Any time a pro-life legislator makes any kind of substantive move against abortion, you can be sure there will be a ton of resistance. Much of it will be from the left, but there will also be a fair amount of push back from those within their own ranks. Fellow lawmakers and advocates doubt the timing, the potency of the measure, and the electoral fall-out down the road.
It can be very defeating, especially for newer legislators. But Rep. Stephanie Borowicz (R-Centre, Clinton) and Sen. Doug Mastriano (R-Adams, Cumberland, Franklin, York), shut out the negativity and unveiled the Heartbeat Bill on Monday morning in the Capitol Media Center. House Bill 1977 and Senate Bill 912 would prevent an abortion if a heartbeat is detected in the fetus.
“Abortion is one of the most difficult topics to discuss in our nation, as it is tied to deeply personal and emotional issues,” Senator Mastriano said. “Yet, it is time that we have an open and honest discussion on this very difficult matter. Scientific and medical advances of the past 50 years have laid to waste the idea that the baby in the womb is simply a blob of tissue. It’s time for the discussion that includes a scientific and logical dialogue on this most important issue of our generation.”
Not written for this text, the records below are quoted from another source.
Fixpoint all_spaces (s : string) : bool :=
  match s with
  | "" => true
  | String c s' => Ascii.eqb c " " && all_spaces s'
  end.

(** What a varchar(n) column stores for [s]: [s] itself when it has at
    most [n] characters; its first [n] characters when all the excess
    ones are spaces; nothing (the insert is refused) otherwise. *)
Definition varchar (n : nat) (s : string) : option string :=
  if (char_length s <=? n)%nat then Some s
  else if all_spaces (drop_chars n s) then Some (take_chars n s)
  else None.

(** id = models.AutoField(primary_key=True): a 32-bit serial column,
    whose sequence ends at 2147483647. *)
Definition AutoField_max : Z := 2147483647.

(** INSERT INTO keygen_secret (created, key) VALUES (...) RETURNING id.
    The database driver refuses a string with a NUL character; the
    column is varchar(50); the id is the next value of the sequence,
    which ends at [AutoField_max], and is the primary key. *)
Definition sql_insert (created : Z) (key : string) : M Z :=
  λ w,
    if negb (db_up w) then (Raise OperationalError, w)
    else if python.contains Ascii.zero key then (Raise ValueError, w)
    else
      match varchar models.key_max_length key with
      | None => (Raise DataError, w)
      | Some stored =>
          let i := secret_id_seq w in
          if bool_decide (AutoField_max < i) then (Raise DataError, w)
          else
            match secrets w !! i with
            | Some _ => (Raise IntegrityError, set_secret_id_seq (i + 1) w)
            | None =>
                (Return i,
                 set_secret_id_seq (i + 1)
                   (set_secrets
                      (<[i := models.mkSecret i created stored]> (secrets w))
                      w))
            end
      end.

(** Secret.objects.create(key=...): build the instance (a field left
    out takes its default, here [key]), then save it; saving stamps
    [created] (auto_now_add), inserts the row and sets the instance's
    id to the one the database returned. *)
Definition Secret_objects_create (key : option string) : M models.Secret :=
  k ← match key with
      | Some k => mret k
      | None => get_random_secret_key
      end;
  now ← timezone_now;
  i ← sql_insert now k;
  mret (models.mkSecret i now k).

(** Secret.objects.all(): builds the query, touches nothing. *)
Definition Secret_objects_all : QuerySet := QuerySet_all.

(** Iterating a query set runs
    SELECT ... FROM keygen_secret ORDER BY created DESC. *)
Definition QuerySet_iter (qs : QuerySet) : M (list models.Secret) :=
  λ w,
    if negb (db_up w) then (Raise OperationalError, w)
    else (Return (merge_sort models.ordering (map_to_list (secrets w)).*2), w).

(** QuerySet.delete(): DELETE FROM keygen_secret; returns how many rows
    went. *)
Definition QuerySet_delete (qs : QuerySet) : M nat :=
  λ w,
    if negb (db_up w) then (Raise OperationalError, w)
    else (Return (size (secrets w)), set_secrets ∅ w).

(** QueryDict.get(key): the last value given for [key], None when the
    key is absent. *)
Definition QueryDict_get (d : gmap string (list string)) (key : string)
  : option string :=
  match d !! key with
  | Some vs => last vs
  | None => None
  end.

(** messages.success(request, text) *)
Definition messages_success (request : HttpRequest) (text : string)
  : M unit :=
  λ w, (Return (), set_flashed (flashed w ++ [(SUCCESS, text)]) w).

(** Modelled from the spec: the template keygen/index.html is not under
    src/; the specification says the list view renders the records it
    fetched.  A rendered page is represented by the template's name and
    the context it was given, every query set in it iterated once. *)
Fixpoint render_context (context : list (string * QuerySet))
  : M (list (string * list models.Secret)) :=
  match context with
  | [] => mret []
  | (name, qs) :: rest =>
      rows ← QuerySet_iter qs;
      rest' ← render_context rest;
      mret ((name, rows) :: rest')
  end.

Definition render (request : HttpRequest) (template : string)
           (context : list (string * QuerySet)) : M HttpResponse :=
  context' ← render_context context;
  mret (TemplateResponse template context').

End django.

(** ** django_rq: the [@job] decorator *)

Module django_rq.

(** f.delay(): push a job for [f] on the default queue. *)
Definition delay (j : Job) : M unit :=
  λ w,
    if negb (queue_up w) then (Raise ConnectionError, w)
    else (Return (), set_queue (queue w ++ [j]) w).

End django_rq.

(** ** keygen/urls.py *)

Module urls.

Inductive Callback : Type := views_index | views_generate | views_delete.

Record URLPattern : Type := path {
  route : string;
  view : Callback;
  name : string
}.

Definition urlpatterns : list URLPattern := [
  path "" views_index "home";
  path "generate" views_generate "generate";
  path "delete" views_delete "delete"
].

(** Modelled from the spec: the project's URL configuration
    (djheroku/urls.py) is not under src/; the specification puts the
    three routes at the root path, /generate and /delete, so the
    patterns above are mounted at "/". *)
Definition reverse (viewname : string) : option string :=
  match List.find (λ p, String.eqb (name p) viewname) urlpatterns with
  | Some p => Some ("/" +:+ route p)
  | None => None
  end.

Definition resolve (path_info : string) : option Callback :=
  match path_info with
  | String "/"%char rest =>
      match List.find (λ p, String.eqb (route p) rest) urlpatterns with
      | Some p => Some (view p)
      | None => None
      end
  | _ => None
  end.

(** django.shortcuts.resolve_url(to), for a string: a relative URL is
    returned as it is; otherwise the string is reversed as a route name,
    and when that fails it is taken for a URL if it has a slash or a dot
    in it, and NoReverseMatch is raised if it has neither. *)
Definition resolve_url (to : string) : M string :=
  if python.startswith to "./" || python.startswith to "../" then mret to
  else
    match reverse to with
    | Some location => mret location
    | None =>
        if negb (python.contains "/" to) && negb (python.contains "." to)
        then raise NoReverseMatch
        else mret to
    end.

(** django.shortcuts.redirect(to) *)
Definition redirect (to : string) : M HttpResponse :=
  location ← resolve_url to;
  mret (HttpResponseRedirect location).

End urls.

(** ** keygen/views.py *)

Module views.

(** The body of the job. *)
Definition generate_bg : M unit :=
  python.time_sleep 2;;
  django.Secret_objects_create None;;
  mret ().

(** generate_bg.delay() *)
Definition generate_bg_delay : M unit := django_rq.delay Job_generate_bg.

Definition index (request : HttpRequest) : M HttpResponse :=
  let context := [("secrets", django.Secret_objects_all)] in
  django.render request "keygen/index.html" context.

Definition generate (request : HttpRequest) : M HttpResponse :=
  (if python.truthy (django.QueryDict_get (GET request) "bg") then
     generate_bg_delay;;
     django.messages_success request
       "Generating new key in background. Refresh page after two seconds to see generated key."
   else
     django.Secret_objects_create None;;
     django.messages_success request "Generated new key.");;
  urls.redirect "home".

Definition delete (request : HttpRequest) : M HttpResponse :=
  django.QuerySet_delete django.Secret_objects_all;;
  django.messages_success request "Deleted all keys.";;
  urls.redirect "home".
(** ** Building and exporting projections *)

Lemma aliases_loop_ok (aliases : list (string * string)) (schema : Schema) :
  forall query,
    (forall o a, In (o, a) aliases -> in_schema o schema = true) ->
    exists rewritten, aliases_loop query aliases schema = Ok rewritten.
Proof.
  induction aliases as [|[o a] rest IH]; intros query H; [now eexists|].
  cbn [aliases_loop]. rewrite (H o a (or_introl eq_refl)).
  apply IH. intros o' a' Hin. apply (H o' a'). now right.
Qed.

(** X13: [apply_aliases] returns a rewritten query exactly when every
    source field of the alias mapping is in the schema; otherwise it
    raises. *)
Theorem apply_aliases_succeeds_iff (query : string) (aliases : list (string * string))
  (schema : Schema) :
  (exists rewritten, apply_aliases query aliases schema = Ok rewritten)
  <-> (forall original alias, In (original, alias) aliases ->
                              in_schema original schema = true).
Proof.
  split.
  - intros (rewritten & Hok) o a Hin.
    destruct (in_schema o schema) eqn:E; [reflexivity|].
    destruct (apply_aliases_missing query aliases schema o a Hin E) as (f & _ & _ & Hr).
    congruence.
  - intros H. unfold apply_aliases. destruct aliases as [|x rest]; [now eexists|].
    now apply aliases_loop_ok.
Qed.

Section Builders.

Variable engine_accepts : Engine -> Statement -> bool.

Local Abbreviation create := (create_with_projection engine_accepts).
Local Abbreviation run := (execute engine_accepts).

Ltac run_head := unfold bindM, item, ret, raise; cbv beta iota.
“If a person is pronounced dead when their heart stops, why are they not considered alive when their heartbeat begins?” said Representative Borowicz. “Psalms 139: 13-14 makes it simple: ‘For you created my inmost being; you knit me together in my mother’s womb.’ At the most fundamental level, this heartbeat bill would effectively guarantee that future Pennsylvania children have the right to be born.”
Both legislators were kind enough to ask the Pennsylvania Catholic Conference for our help and support along the way. We were honored to stand alongside them and the several lawmakers and advocates that joined us onstage.
Eric Failing, the Executive Director of the PCC, was the first of the advocates from supporting groups to speak. He thanked all of those responsible for the bill for their work on behalf of all the Catholic bishops in Pennsylvania.
“I don’t know why this has become politicized,” said Failing. “I don’t know when that happened. It’s evil at work. We do know that. We only get one heart. If there are two, that’s two lives. It’s that simple.”
The Heartbeat bill is the latest piece of pro-life legislation to have some life at the Capitol. There are four other such bills in either the House or Senate.
- The Down Syndrome Protection Act passed the House right before the summer break and is waiting for Senate approval. The PCC supported that issue every step of the way.
- The Perinatal Hospice bill also got our support and passed the House in May despite stiff opposition from Democrats. It requires that information be given to a woman on the option of hospice programs in the event of a life-limiting condition with the baby.
- The Fetal Remains Bill would require that a health-care facility that possesses fetal remains provide for cremation or burial.
The opponents would quickly point to the fact that Governor Wolf has pledged to veto any pro-life bill that comes to his desk. In fact, he said just as much in response to the Heartbeat bill.
“I refuse to surrender,” Mastriano said. “I’m going to fight this ‘til my dying breath.”
“We know we have a socialist Governor,” Borowicz said. “But I’m here to do what’s right.”